(* ===== verification/GoStrings.v ===== *)
(** * Go strings

    What the exporter uses of the packages strings, strconv and fmt, on strings
    of bytes. *)
From Stdlib Require Export Ascii.
From S2P Require Import Prelude.

(** Bytes as numbers. *)
Definition byte_of (c : ascii) : Z := Z.of_N (N_of_ascii c).
Definition chr (n : Z) : ascii := ascii_of_N (Z.to_N n).
Definition str1 (c : ascii) : string := String c EmptyString.

Lemma byte_of_range c : 0 <= byte_of c < 256.
Proof. unfold byte_of. pose proof (N_ascii_bounded c). lia. Qed.

Lemma chr_byte_of c : chr (byte_of c) = c.
Proof. unfold chr, byte_of. by rewrite N2Z.id, ascii_N_embedding. Qed.

Lemma byte_of_chr n : 0 <= n < 256 → byte_of (chr n) = n.
Proof. intros. unfold chr, byte_of. rewrite N_ascii_embedding by lia. lia. Qed.

Lemma byte_of_inj c d : byte_of c = byte_of d → c = d.
Proof. intros H. by rewrite <- (chr_byte_of c), <- (chr_byte_of d), H. Qed.

(** ** Decimal numbers *)

Definition digit (d : Z) : ascii := ascii_of_N (Z.to_N (48 + d)).

Definition digit_val (c : ascii) : option Z :=
  let n := Z.of_N (N_of_ascii c) in
  if (48 <=? n) && (n <=? 57) then Some (n - 48) else None.

(** The verb %d on a non-negative integer. *)
Fixpoint dec_aux (fuel : nat) (n : Z) (acc : string) : string :=
  match fuel with
  | O => acc
  | S fuel' =>
      let acc := String (digit (n mod 10)) acc in
      if n <? 10 then acc else dec_aux fuel' (n / 10) acc
  end.

(** A number of [k] bits has at most [k] decimal digits. *)
Definition dec (n : Z) : string := dec_aux (S (Z.to_nat (Z.log2 n))) n EmptyString.

(** The value of a string of digits, after the digits with value [v]. *)
Fixpoint digits_val (s : string) (v : Z) : option Z :=
  match s with
  | EmptyString => Some v
  | String c s' => d ← digit_val c; digits_val s' (10 * v + d)
  end.

(** [strconv.ParseUint (s, 10, w)]. *)
Definition ParseUint (s : string) (w : Z) : option Z :=
  match s with
  | EmptyString => None
  | _ => v ← digits_val s 0; if v <? 2 ^ w then Some v else None
  end.

(** [strconv.Atoi]: an optional sign, then digits, within 64 bits. *)
Definition Atoi (s : string) : option Z :=
  match s with
  | EmptyString => None
  | String c s' =>
      let signed := (c =? "-")%char || (c =? "+")%char in
      match (if signed then s' else s) with
      | EmptyString => None
      | body =>
          v ← digits_val body 0;
          let v := if (c =? "-")%char then - v else v in
          if (- 2 ^ 63 <=? v) && (v <? 2 ^ 63) then Some v else None
      end
  end.

Lemma digit_val_digit d : 0 <= d < 10 → digit_val (digit d) = Some d.
Proof.
  intros Hd. unfold digit_val, digit. rewrite N_ascii_embedding by lia. rewrite Z2N.id by lia.
  destruct (Z.leb_spec 48 (48 + d)); [|lia]. destruct (Z.leb_spec (48 + d) 57); [|lia]. cbn. f_equal. lia.
Qed.

Lemma digits_val_dec_aux fuel n acc :
  0 <= n < 2 ^ Z.of_nat fuel → (0 < fuel)%nat → digits_val (dec_aux fuel n acc) 0 = digits_val acc n.
Proof.
  revert n acc. induction fuel as [|fuel IH]; intros n acc Hn Hf; [lia|]. cbn [dec_aux].
  pose proof (Z.mod_pos_bound n 10 ltac:(lia)) as Hm. pose proof (Z.div_mod n 10 ltac:(lia)) as Hdm.
  destruct (Z.ltb_spec n 10).
  - cbn [digits_val]. rewrite digit_val_digit, bind_Some_l by done. f_equal.
    rewrite Z.mod_small by lia. lia.
  - rewrite Nat2Z.inj_succ, Z.pow_succ_r in Hn by lia. rewrite IH.
    + cbn [digits_val]. rewrite digit_val_digit, bind_Some_l by done. f_equal. lia.
    + split; [apply Z.div_pos; lia|]. apply Z.div_lt_upper_bound; lia.
    + destruct fuel; [|lia]. simpl in Hn. lia.
Qed.

Lemma digits_val_dec n : 0 <= n → digits_val (dec n) 0 = Some n.
Proof.
  intros Hn. unfold dec. rewrite digits_val_dec_aux; [done| |lia]. split; [lia|].
  rewrite Nat2Z.inj_succ, Z2Nat.id by apply Z.log2_nonneg.
  destruct (decide (n = 0)) as [->|Hz]; [done|]. apply Z.log2_spec. lia.
Qed.

Lemma dec_aux_nonempty fuel n acc : acc ≠ EmptyString → dec_aux fuel n acc ≠ EmptyString.
Proof.
  revert n acc. induction fuel as [|fuel IH]; intros n acc Hacc; cbn [dec_aux]; [done|].
  destruct (n <? 10); [done|]. by apply IH.
Qed.

Lemma dec_nonempty n : ∃ c s, dec n = String c s.
Proof.
  unfold dec. cbn [dec_aux]. destruct (n <? 10); [by eexists _, _|].
  destruct (dec_aux _ _ _) as [|c s] eqn:E; [|by eexists _, _].
  by apply dec_aux_nonempty in E.
Qed.

(** All bytes of a string. *)
Fixpoint all_bytes (P : ascii → bool) (s : string) : bool :=
  match s with
  | EmptyString => true
  | String c s' => P c && all_bytes P s'
  end.

Definition is_digit (c : ascii) : bool := match digit_val c with Some _ => true | None => false end.

Lemma dec_aux_digits fuel n acc : 0 <= n → all_bytes is_digit acc = true → all_bytes is_digit (dec_aux fuel n acc) = true.
Proof.
  revert n acc. induction fuel as [|fuel IH]; intros n acc Hn Hacc; cbn [dec_aux]; [done|].
  pose proof (Z.mod_pos_bound n 10 ltac:(lia)).
  assert (Hd : all_bytes is_digit (String (digit (n mod 10)) acc) = true).
  { cbn [all_bytes]. unfold is_digit at 1. by rewrite digit_val_digit. }
  destruct (n <? 10); [done|]. apply IH; [apply Z.div_pos; lia|done].
Qed.

Lemma dec_digits n : 0 <= n → all_bytes is_digit (dec n) = true.
Proof. intros. by apply dec_aux_digits. Qed.

(** Printing and parsing agree. *)
Lemma ParseUint_dec n w : 0 <= n < 2 ^ w → ParseUint (dec n) w = Some n.
Proof.
  intros Hn. destruct (dec_nonempty n) as (c & s & E). unfold ParseUint. rewrite E, <- E.
  rewrite digits_val_dec, bind_Some_l by lia. by destruct (Z.ltb_spec n (2 ^ w)); [|lia].
Qed.

Lemma digit_val_sign c v : digit_val c = Some v → (c =? "-")%char = false ∧ (c =? "+")%char = false.
Proof.
  intros H. split; apply Ascii.eqb_neq; intros ->; done.
Qed.

Lemma Atoi_dec n : 0 <= n < 2 ^ 63 → Atoi (dec n) = Some n.
Proof.
  intros Hn. destruct (dec_nonempty n) as (c & s & E). pose proof (dec_digits n ltac:(lia)) as Hd.
  rewrite E in Hd. cbn [all_bytes] in Hd. unfold is_digit at 1 in Hd. destruct (digit_val c) as [v|] eqn:Hc; [|done].
  destruct (digit_val_sign _ _ Hc) as [H1 H2]. unfold Atoi. rewrite E, H1, H2. cbn [orb]. rewrite <- E.
  rewrite digits_val_dec, bind_Some_l by lia. cbv zeta.
  destruct (Z.leb_spec (- 2 ^ 63) n); [|lia]. by destruct (Z.ltb_spec n (2 ^ 63)); [|lia].
Qed.
(* ===== verification/Device.v ===== *)
(** * Device numbers (resolver.go)

    The resolver and the BPF programs meet in device numbers: the programs read
    the kernel's [dev_t], the resolver computes one from the mount table or from
    a stat of the device file. *)
From S2P Require Import Prelude GoStrings.

Definition MkDev (major minor : Z) : Z := Z.lor (u32 (Z.shiftl major 20)) minor.

Definition DevToString (dev : Z) : string :=
  let major := Z.shiftr dev 20 in
  let minor := Z.land dev (2 ^ 20 - 1) in
  dec major +:+ String ":" (dec minor).

Definition S_IFBLK : Z := 0x6000.

(** [statBlockDevice], given what the stat system call yields for the path: the
    mode and rdev of the file, or an error. *)
Definition statBlockDevice (stat : option (Z * Z)) : option Z :=
  match stat with
  | None => None
  | Some (mode, rdev) =>
      if Z.land mode S_IFBLK =? 0 then None
      else
        let major := u32 (Z.land (Z.shiftr rdev 8) 0xfff) in
        let minor := u32 (Z.lor (Z.land rdev 0xff) (Z.land (Z.shiftr rdev 12) 0xfff00)) in
        Some (MkDev major minor)
  end.

(** A major and minor number as the kernel has them: 12 and 20 bits. *)
Definition dev_ok (major minor : Z) : Prop := 0 <= major < 2 ^ 12 ∧ 0 <= minor < 2 ^ 20.

Lemma MkDev_add major minor : dev_ok major minor → MkDev major minor = major * 2 ^ 20 + minor.
Proof.
  intros [HM Hm]. unfold MkDev. rewrite u32_id; [by apply lor_shiftl_add; lia|].
  rewrite Z.shiftl_mul_pow2 by lia. unfold is_u32. lia.
Qed.

Lemma MkDev_parts major minor : dev_ok major minor →
  Z.shiftr (MkDev major minor) 20 = major ∧ Z.land (MkDev major minor) (2 ^ 20 - 1) = minor.
Proof.
  intros Hok. rewrite MkDev_add by done. destruct Hok as [HM Hm].
  rewrite Z.shiftr_div_pow2, land_mask by lia. split.
  - rewrite Z.div_add_l by lia. rewrite Z.div_small by lia. lia.
  - rewrite Z.add_comm, Z.mod_add, Z.mod_small by lia. done.
Qed.

(** A device number determines and prints its major and minor number: for
    12-bit majors and 20-bit minors [MkDev] is the kernel's 32-bit [dev_t], two
    devices never share one, and [DevToString] writes "major:minor", which
    splits at the colon and parses back to the two numbers. *)
Theorem dev_roundtrip major minor major' minor' :
  dev_ok major minor → dev_ok major' minor' →
  MkDev major minor = major * 2 ^ 20 + minor ∧ is_u32 (MkDev major minor) ∧
  (MkDev major minor = MkDev major' minor' → major = major' ∧ minor = minor') ∧
  SplitN2 ":" (DevToString (MkDev major minor)) = [dec major; dec minor] ∧
  ParseUint (dec major) 32 = Some major ∧ ParseUint (dec minor) 32 = Some minor.
Proof.
  intros Hok Hok'. destruct (MkDev_parts major minor Hok) as [H1 H2]. destruct (MkDev_parts major' minor' Hok') as [H1' H2'].
  pose proof (MkDev_add _ _ Hok) as Ha. pose proof Hok as [HM Hm]. split_and!.
  - exact Ha.
  - unfold is_u32. lia.
  - intros E. rewrite E in H1, H2. split; congruence.
  - unfold DevToString, SplitN2. cbv zeta. rewrite H1, H2, cut_app; [done|]. apply digits_no_colon, dec_digits. lia.
  - apply ParseUint_dec. lia.
  - apply ParseUint_dec. lia.
Qed.

Lemma dev_roundtrip_witness :
  SplitN2 ":" (DevToString (MkDev 8 16)) = [dec 8; dec 16].
Proof. apply (dev_roundtrip 8 16 8 17); unfold dev_ok; lia. Defined.

Lemma dec_inj n m : 0 <= n → 0 <= m → dec n = dec m → n = m.
Proof. intros Hn Hm E. pose proof (digits_val_dec n Hn) as H1. rewrite E, digits_val_dec in H1 by done. congruence. Qed.

(** Device names identify devices. *)
Lemma DevToString_inj d d' : is_u32 d → is_u32 d' → DevToString d = DevToString d' → d = d'.
Proof.
  intros [Hd _] [Hd' _] E. unfold DevToString in E. cbv zeta in E.
  assert (Hs : ∀ x, 0 <= x → 0 <= Z.shiftr x 20 ∧ 0 <= Z.land x (2 ^ 20 - 1)).
  { intros x Hx. rewrite Z.shiftr_nonneg, Z.land_nonneg. auto. }
  destruct (Hs d Hd), (Hs d' Hd').
  apply (f_equal (cut ":")) in E. rewrite !cut_app in E by (by apply digits_no_colon, dec_digits).
  injection E as E1%dec_inj E2%dec_inj; [|done..]. rewrite Z.shiftr_div_pow2, Z.shiftr_div_pow2 in E1 by lia.
  rewrite !land_mask in E2 by lia. rewrite (Z.div_mod d (2 ^ 20)), (Z.div_mod d' (2 ^ 20)) by lia. congruence.
Qed.

(** The rdev a stat of a device file reports, as the comment in the source
    describes it: the low 8 bits of the minor, 12 bits of the major, and the
    high 12 bits of the minor. *)
Definition stat_rdev (major minor : Z) : Z :=
  minor mod 2 ^ 8 + major * 2 ^ 8 + minor / 2 ^ 8 * 2 ^ 20.

Lemma mode_is_block perm : 0 <= perm < 2 ^ 12 → Z.land (S_IFBLK + perm) S_IFBLK = S_IFBLK.
Proof.
  intros Hp. pose proof (land_shiftl_low 6 perm 12 ltac:(lia) Hp) as H0. change (Z.shiftl 6 12) with 0x6000 in H0.
  unfold S_IFBLK. replace (0x6000 + perm) with (Z.lor (Z.shiftl 6 12) perm) by (rewrite lor_shiftl_add; lia).
  change (Z.shiftl 6 12) with 0x6000. by rewrite Z.land_lor_distr_l, (Z.land_comm perm), H0.
Qed.

(** The major number, and the low and high part of the minor number, of an rdev. *)
Lemma rdev_major lo major hi : 0 <= lo < 2 ^ 8 → 0 <= major < 2 ^ 12 →
  Z.land (Z.shiftr (lo + major * 2 ^ 8 + hi * 2 ^ 20) 8) 0xfff = major.
Proof.
  intros Hlo HM. change 0xfff with (2 ^ 12 - 1). rewrite land_mask, Z.shiftr_div_pow2 by lia.
  replace (lo + major * 2 ^ 8 + hi * 2 ^ 20) with ((major + hi * 2 ^ 12) * 2 ^ 8 + lo) by lia.
  rewrite Z.div_add_l, (Z.div_small lo), Z.add_0_r by lia. by rewrite Z.mod_add, Z.mod_small by lia.
Qed.

Lemma rdev_minor_low lo major hi : 0 <= lo < 2 ^ 8 → Z.land (lo + major * 2 ^ 8 + hi * 2 ^ 20) 0xff = lo.
Proof.
  intros Hlo. change 0xff with (2 ^ 8 - 1). rewrite land_mask by lia.
  replace (lo + major * 2 ^ 8 + hi * 2 ^ 20) with (lo + (major + hi * 2 ^ 12) * 2 ^ 8) by lia.
  by rewrite Z.mod_add, Z.mod_small by lia.
Qed.

Lemma rdev_minor_high lo major hi : 0 <= lo < 2 ^ 8 → 0 <= major < 2 ^ 12 → 0 <= hi < 2 ^ 12 →
  Z.land (Z.shiftr (lo + major * 2 ^ 8 + hi * 2 ^ 20) 12) 0xfff00 = Z.shiftl hi 8.
Proof.
  intros Hlo HM Hhi. pose proof (Z.div_mod major (2 ^ 4) ltac:(lia)). pose proof (Z.mod_pos_bound major (2 ^ 4) ltac:(lia)).
  replace (lo + major * 2 ^ 8 + hi * 2 ^ 20) with ((hi * 2 ^ 8 + major / 2 ^ 4) * 2 ^ 12 + (major mod 2 ^ 4 * 2 ^ 8 + lo)) by lia.
  rewrite Z.shiftr_div_pow2, Z.div_add_l, (Z.div_small (major mod 2 ^ 4 * 2 ^ 8 + lo)), Z.add_0_r by lia.
  assert (0 <= major / 2 ^ 4 < 2 ^ 8) by (split; [apply Z.div_pos; lia|apply Z.div_lt_upper_bound; lia]).
  change 0xfff00 with (Z.shiftl (2 ^ 12 - 1) 8). rewrite <- lor_shiftl_add, Z.land_lor_distr_l, <- Z.shiftl_land by lia.
  rewrite land_mask, Z.mod_small by lia. by rewrite (Z.land_comm (major / 2 ^ 4)), land_shiftl_low, Z.lor_0_r by lia.
Qed.

(** For every device, a stat of its block device file yields the same key
    as its mount-table entry and as the kernel's [dev_t]: 12-bit major and
    20-bit minor are recovered from rdev, whatever the permission bits. *)
Theorem stat_block_device major minor perm :
  dev_ok major minor → 0 <= perm < 2 ^ 12 →
  statBlockDevice (Some (S_IFBLK + perm, stat_rdev major minor)) = Some (MkDev major minor).
Proof.
  intros [HM Hm] Hp. unfold statBlockDevice. rewrite mode_is_block by done. cbn [Z.eqb S_IFBLK]. f_equal.
  pose proof (Z.div_mod minor (2 ^ 8) ltac:(lia)). pose proof (Z.mod_pos_bound minor (2 ^ 8) ltac:(lia)).
  assert (0 <= minor / 2 ^ 8 < 2 ^ 12) by (split; [apply Z.div_pos; lia|apply Z.div_lt_upper_bound; lia]).
  unfold stat_rdev. rewrite rdev_major, rdev_minor_low, rdev_minor_high by lia.
  rewrite Z.lor_comm, lor_shiftl_add by lia. rewrite !u32_id by (unfold is_u32; lia). f_equal. lia.
Qed.

Lemma stat_block_device_witness : statBlockDevice (Some (S_IFBLK + 432, stat_rdev 253 300)) = Some (MkDev 253 300).
Proof. apply stat_block_device; unfold dev_ok; lia. Defined.

(** The test of the file type compares bits instead of the type field: it
    rejects regular files and pipes but accepts directories, character devices,
    links and sockets as block devices, whatever their permission bits. *)
Theorem stat_accepts_other_types rdev :
  statBlockDevice (Some (0x81a4, rdev)) = None ∧ statBlockDevice (Some (0x11a4, rdev)) = None ∧
  Forall (λ mode, is_Some (statBlockDevice (Some (mode, rdev)))) [0x41ed; 0x21b6; 0xa1ff; 0xc1ed].
Proof. split_and!; [done..|]. repeat constructor; by eexists. Qed.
----
**Exercise instructions**
Could you repeat exactly the lines above from the line with "ltac:(lia)) as Hd." up to and including the line with "Definition S_IFBLK : Z := 0x6000.", and only those?

**Response below**
  intros Hn. destruct (dec_nonempty n) as (c & s & E). pose proof (dec_digits n ltac:(lia)) as Hd.
  rewrite E in Hd. cbn [all_bytes] in Hd. unfold is_digit at 1 in Hd. destruct (digit_val c) as [v|] eqn:Hc; [|done].
  destruct (digit_val_sign _ _ Hc) as [H1 H2]. unfold Atoi. rewrite E, H1, H2. cbn [orb]. rewrite <- E.
  rewrite digits_val_dec, bind_Some_l by lia. cbv zeta.
  destruct (Z.leb_spec (- 2 ^ 63) n); [|lia]. by destruct (Z.ltb_spec n (2 ^ 63)); [|lia].
Qed.
(* ===== verification/Device.v ===== *)
(** * Device numbers (resolver.go)

    The resolver and the BPF programs meet in device numbers: the programs read
    the kernel's [dev_t], the resolver computes one from the mount table or from
    a stat of the device file. *)
From S2P Require Import Prelude GoStrings.

Definition MkDev (major minor : Z) : Z := Z.lor (u32 (Z.shiftl major 20)) minor.

Definition DevToString (dev : Z) : string :=
  let major := Z.shiftr dev 20 in
  let minor := Z.land dev (2 ^ 20 - 1) in
  dec major +:+ String ":" (dec minor).

Definition S_IFBLK : Z := 0x6000.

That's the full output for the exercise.